Verizon’s AIM reporting dashboard
Verizon’s AI-powered chat system assists customers inside the mobile app with common questions and account tasks. When the AI cannot confidently respond, the conversation escalates to a live representative, an outcome that increases customer care costs.
To improve the system, we designed a Reporting Dashboard that allows internal teams to monitor AI chat performance and identify where conversations “fall out” of the automated experience.
The dashboard analyzes thousands of chat interactions and surfaces patterns where the AI fails to resolve requests.
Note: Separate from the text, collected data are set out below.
(** A date of the calendar, from the first of the month on, and a time of the
    day. *)
Definition calendar_date (y m d h mi s : Z) : bool := (1 <=? d) && date_ok y m d h mi s.

(** What the numbers of a date are read as.  The day 00 is accepted for the day
    before the first of the month. *)
Definition date_value (y m d h mi s : Z) : Z :=
  if calendar_date y m d h mi s then date_seconds y m d h mi s
  else if (d =? 0) && calendar_date y m 1 h mi s then date_seconds y m 1 h mi s - 86400
  else NGX_ERROR.

Lemma date_value_ok y m d h mi s :
  1 <= m <= 12 -> 0 <= d ->
  date_value y m d h mi s = if date_ok y m d h mi s then date_seconds y m d h mi s else NGX_ERROR.
Proof.
  intros Hm Hd. unfold date_value, calendar_date.
  destruct (Z.eq_dec d 0) as [->|Hd0].
  - change (1 <=? 0) with false. change (1 <=? 1) with true. change (0 =? 0) with true. cbn [andb].
    assert (date_ok y m 1 h mi s = date_ok y m 0 h mi s) as ->.
    { unfold date_ok. assert (28 <= month_days y m) by (unfold month_days; case_ifs; lia).
      assert ((1 <=? month_days y m) = true) as -> by lia.
      by assert ((0 <=? month_days y m) = true) as -> by lia. }
    destruct (date_ok y m 0 h mi s); [|done]. unfold date_seconds, day_number. lia.
  - assert ((1 <=? d) = true) as -> by lia. assert ((d =? 0) = false) as -> by lia. done.
Qed.

(** C36: [ngx_parse_http_time] on any bytes reads nothing outside them and ends
    either with [NGX_ERROR] or with fields of at most four digits of the year,
    a month and two digits of the day; from the year 1 on, a date of the calendar
    then gives its time, counted year by year, the day 00 gives the day before
    the first of the month, to which the code does not object, and every other
    impossible date (the 31st of a short month, February 29 of a common year, an
    hour above 23) is [NGX_ERROR]. *)
Theorem parse_http_time_result value :
  ngx_parse_http_time value = Some NGX_ERROR \/
  exists f, parse_fields value = Go f /\
    (0 <= f_year f <= 9999 /\ 0 <= f_month f <= 11 /\ 0 <= f_day f <= 99) /\
    exists v, ngx_parse_http_time value = Some v /\
      (1 <= f_year f ->
       v = date_value (f_year f) (f_month f + 1) (f_day f) (f_hour f) (f_min f) (f_sec f)).
Proof.
  pose proof (inside_fields value) as H. destruct (parse_fields value) as [|v|f] eqn:E; [done| |].
  - left. unfold ngx_parse_http_time. rewrite E. by rewrite H.
  - right. exists f. cbn in H. split; [done|]. split; [lia|].
    exists (fields_seconds f). split; [unfold ngx_parse_http_time; by rewrite E|].
    intros Hy. rewrite fields_seconds_spec by lia. symmetry. apply date_value_ok; lia.
Qed.

(** C35: [ngx_parse_http_time] reads the three formats of HTTP dates, whatever
    the name of the weekday and whatever follows: RFC 1123, RFC 850 (where the
    years 70 to 99 are of the 20th century and those before of the 21st) and
    asctime.  A date of the calendar gives its time; the day 00 of a month, with
    a time of the day, gives the day before its first; any other two-digit
    numbers give [NGX_ERROR]. *)
Theorem parse_http_time_formats w y yy m d h mi s rest :
  plain_name w = true -> 1 <= y <= 9999 -> 0 <= yy <= 99 -> 1 <= m <= 12 ->
  0 <= d <= 99 -> 0 <= h <= 99 -> 0 <= mi <= 99 -> 0 <= s <= 99 ->
  let expected y := Some (date_value y m d h mi s) in
  ngx_parse_http_time (rfc1123_text w y m d h mi s ++ rest) = expected y /\
  ngx_parse_http_time (asctime_text w y m d h mi s ++ rest) = expected y /\
  ngx_parse_http_time (rfc850_text w yy m d h mi s ++ rest) =
    expected (yy + (if yy <? 70 then 2000 else 1900)).
Proof.
  intros Hw Hy Hyy Hm Hd Hh Hmi Hs expected.
  assert (1 <= yy + (if yy <? 70 then 2000 else 1900)) by (case_ifs; lia).
  split_and!; unfold expected; rewrite date_value_ok by lia.
  - rewrite (date_parsed _ (mk_fields y (m - 1) d h mi s)); cbn [f_year f_month f_day f_hour f_min f_sec];
      [by rewrite Z.sub_add|apply parse_rfc1123; lia || done|lia].
  - rewrite (date_parsed _ (mk_fields y (m - 1) d h mi s)); cbn [f_year f_month f_day f_hour f_min f_sec];
      [by rewrite Z.sub_add|apply parse_asctime; lia || done|lia].
  - rewrite (date_parsed _ (mk_fields (yy + (if yy <? 70 then 2000 else 1900)) (m - 1) d h mi s));
      cbn [f_year f_month f_day f_hour f_min f_sec];
      [by rewrite Z.sub_add|apply parse_rfc850; lia || done|lia].
Qed.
These insights allow teams to refine the chatbot’s responses and reduce unnecessary escalations to live agents.
Why we created this
The existing system lacked the visibility and usability needed to effectively manage AI conversations.
Teams struggled to understand where chat failures were occurring, and updating or creating new chatbot conversations required a slow and inefficient workflow.
Improving the system required both better analytics and a more intuitive interface.
My Role
Information Architecture & UX Structure
Defined the information architecture for the reporting dashboard, organizing complex AI conversation data into a clear and scalable interface in collaboration with the Lead UX designer.Cross-Functional Collaboration
Worked closely with business leaders and the Lead Developer to validate design direction, ensuring UI patterns and functionality aligned with product goals and technical feasibility.
User Roles & Workflow
Admin → Developer (Detect Fallout) → Conversationalist → Lead Conversationalist → Q&A → Developer (Deploy Fix)
The reporting dashboard primarily supports Developers, who monitor AI chat traffic to detect conversation fallouts—cases where the chatbot cannot answer a user and escalates to a live representative. These insights move through the workflow to refine responses and deploy improvements back into production.
The Design Challenge
The new reporting dashboard needed to surface meaningful insights from thousands of AI chat messages.
Each message contains multiple labels and metadata used to categorize conversations, channels, and entry points. These labels are nested within each other, creating a complex data structure.
The challenge was to design an interface that could:
Identify where fallouts occur within large datasets
Present layered conversation metadata clearly
Consolidate complex information into a simple, understandable UI
Enable teams to quickly act on insights
The goal was to transform raw conversational data into clear and actionable intelligence.
Design System & Layout Framework
UI Framework
The interface was built using Google Material Design components to ensure consistency and scalability.
Material’s component library provided standardized patterns for:
Data tables
Filters and controls
Charts and visual indicators
Navigation elements
This allowed the design to support complex data while maintaining clarity and usability.
Layout & Screen Format
The dashboard was designed specifically for desktop and laptop environments, where internal teams analyze large volumes of data.
Layout specifications included:
12-column grid system
16px gutter spacing
Structured regions for filters, charts, and lists
This grid allowed the interface to accommodate dense datasets while maintaining visual balance.
Information Hierarchy
The interface is structured to give teams quick access to chatbot performance insights and key reporting tools.
Global Navigation – Provides access to major platform areas, with the primary focus on Reporting, where chatbot performance is monitored.
Supporting Controls – Allows users to export reports or display the dashboard in fullscreen mode for presentations and team reviews.
Traffic & Fallout Views – Enables users to switch between overall conversation activity (Traffic) and unresolved chatbot interactions (Fallout).
Summary Banner – Displays key metrics such as time period and total users, giving teams a quick snapshot of chatbot performance.
Filters
Filters allow teams to isolate patterns and identify where issues occur within chatbot conversations.
Key filters include:
Quick View
Conversation Type
Channel
Entry Point
Logged-in State
These filters enable users to refine data and quickly pinpoint trends or problem areas in the AI chat experience.
Data Visualization & List
The main stage combines visual analytics with detailed conversation data to support both high-level monitoring and deeper investigation.
Timeline Chart – Displays overall traffic and fallout patterns, helping teams quickly identify trends in chatbot performance.
Conversation List – Provides detailed conversation records and message labels for deeper analysis.
Layered Insight – Enables users to move seamlessly from macro-level trends to specific chatbot interactions that require attention.
Prototype
Explore the interactive prototype to experience the reporting dashboard in action. For the best experience, the prototype is recommended to be viewed on a desktop, where you can interact with features such as switching between Traffic and Fallout views, toggling bar and line charts, expanding nested conversation data to explore chat details, and switching between light and dark modes.
Conclusion
The Reporting Dashboard works alongside the AI chat system to provide a clear visual representation of chatbot performance and problem areas. By surfacing conversation traffic and fallouts, the tool enables teams to quickly identify gaps in the AI experience and prioritize improvements.
The insights generated from the dashboard support informed decision-making and highlight opportunities for future enhancements, while reinforcing the business value of AI chat features across the platform.